[EXERCISE MATERIALS — start]
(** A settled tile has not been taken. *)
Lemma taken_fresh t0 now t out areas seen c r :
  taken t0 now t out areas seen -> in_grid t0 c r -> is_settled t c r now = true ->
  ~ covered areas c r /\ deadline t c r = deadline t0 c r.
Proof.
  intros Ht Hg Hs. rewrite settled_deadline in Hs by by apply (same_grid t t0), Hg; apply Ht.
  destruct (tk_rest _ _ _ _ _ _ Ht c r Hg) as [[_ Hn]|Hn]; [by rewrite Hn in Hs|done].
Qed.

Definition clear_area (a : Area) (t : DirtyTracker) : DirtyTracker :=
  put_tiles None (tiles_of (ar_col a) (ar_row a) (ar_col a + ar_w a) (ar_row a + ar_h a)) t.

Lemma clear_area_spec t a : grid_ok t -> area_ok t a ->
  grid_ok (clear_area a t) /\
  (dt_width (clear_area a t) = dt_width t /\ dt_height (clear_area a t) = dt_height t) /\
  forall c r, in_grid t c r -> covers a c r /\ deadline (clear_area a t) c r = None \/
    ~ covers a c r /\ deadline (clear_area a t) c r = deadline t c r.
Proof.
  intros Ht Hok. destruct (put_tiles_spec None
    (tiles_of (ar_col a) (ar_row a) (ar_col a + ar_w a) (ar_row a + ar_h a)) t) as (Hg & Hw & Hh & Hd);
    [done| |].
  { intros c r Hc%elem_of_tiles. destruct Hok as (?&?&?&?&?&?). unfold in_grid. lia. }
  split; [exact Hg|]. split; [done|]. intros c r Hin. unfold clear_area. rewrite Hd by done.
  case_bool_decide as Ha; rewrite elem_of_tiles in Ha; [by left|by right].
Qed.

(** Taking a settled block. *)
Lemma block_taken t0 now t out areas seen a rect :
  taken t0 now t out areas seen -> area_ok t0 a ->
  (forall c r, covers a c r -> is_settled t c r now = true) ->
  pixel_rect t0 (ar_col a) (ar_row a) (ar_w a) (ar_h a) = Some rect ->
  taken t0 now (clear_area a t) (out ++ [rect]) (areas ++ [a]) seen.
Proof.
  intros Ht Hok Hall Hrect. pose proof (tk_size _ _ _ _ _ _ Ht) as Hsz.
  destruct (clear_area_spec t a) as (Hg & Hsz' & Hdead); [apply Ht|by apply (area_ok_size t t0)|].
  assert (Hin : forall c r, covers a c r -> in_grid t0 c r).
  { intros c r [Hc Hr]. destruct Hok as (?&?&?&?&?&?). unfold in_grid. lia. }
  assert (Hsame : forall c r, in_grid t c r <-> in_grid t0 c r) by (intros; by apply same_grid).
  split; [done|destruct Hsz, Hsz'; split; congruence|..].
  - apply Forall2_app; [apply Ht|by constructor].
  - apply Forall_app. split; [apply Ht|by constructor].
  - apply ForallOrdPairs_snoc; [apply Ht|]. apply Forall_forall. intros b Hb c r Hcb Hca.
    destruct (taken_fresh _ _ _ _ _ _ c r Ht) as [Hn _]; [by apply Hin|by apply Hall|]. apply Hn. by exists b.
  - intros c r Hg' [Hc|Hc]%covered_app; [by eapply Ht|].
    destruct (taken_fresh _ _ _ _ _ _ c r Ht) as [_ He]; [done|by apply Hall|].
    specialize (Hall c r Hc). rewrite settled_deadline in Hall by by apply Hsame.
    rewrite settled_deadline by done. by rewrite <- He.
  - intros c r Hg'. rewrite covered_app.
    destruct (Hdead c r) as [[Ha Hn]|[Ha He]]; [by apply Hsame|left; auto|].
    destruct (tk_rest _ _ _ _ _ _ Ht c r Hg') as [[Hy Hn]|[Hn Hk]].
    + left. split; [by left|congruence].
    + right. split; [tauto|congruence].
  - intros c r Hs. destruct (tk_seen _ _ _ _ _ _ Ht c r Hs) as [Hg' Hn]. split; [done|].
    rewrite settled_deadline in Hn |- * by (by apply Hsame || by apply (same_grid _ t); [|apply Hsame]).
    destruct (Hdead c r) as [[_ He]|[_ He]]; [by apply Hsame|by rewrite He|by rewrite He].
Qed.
[EXERCISE MATERIALS — finish]
WHAT THE TASK REQUIRES: From the listing above, output exactly the run of lines that starts with the line containing "specialize (Hall c" and ends with the line containing "right. split; [tauto|congruence].".

RESPONSE BOX:
    specialize (Hall c r Hc). rewrite settled_deadline in Hall by by apply Hsame.
    rewrite settled_deadline by done. by rewrite <- He.
  - intros c r Hg'. rewrite covered_app.
    destruct (Hdead c r) as [[Ha Hn]|[Ha He]]; [by apply Hsame|left; auto|].
    destruct (tk_rest _ _ _ _ _ _ Ht c r Hg') as [[Hy Hn]|[Hn Hk]].
    + left. split; [by left|congruence].
    + right. split; [tauto|congruence].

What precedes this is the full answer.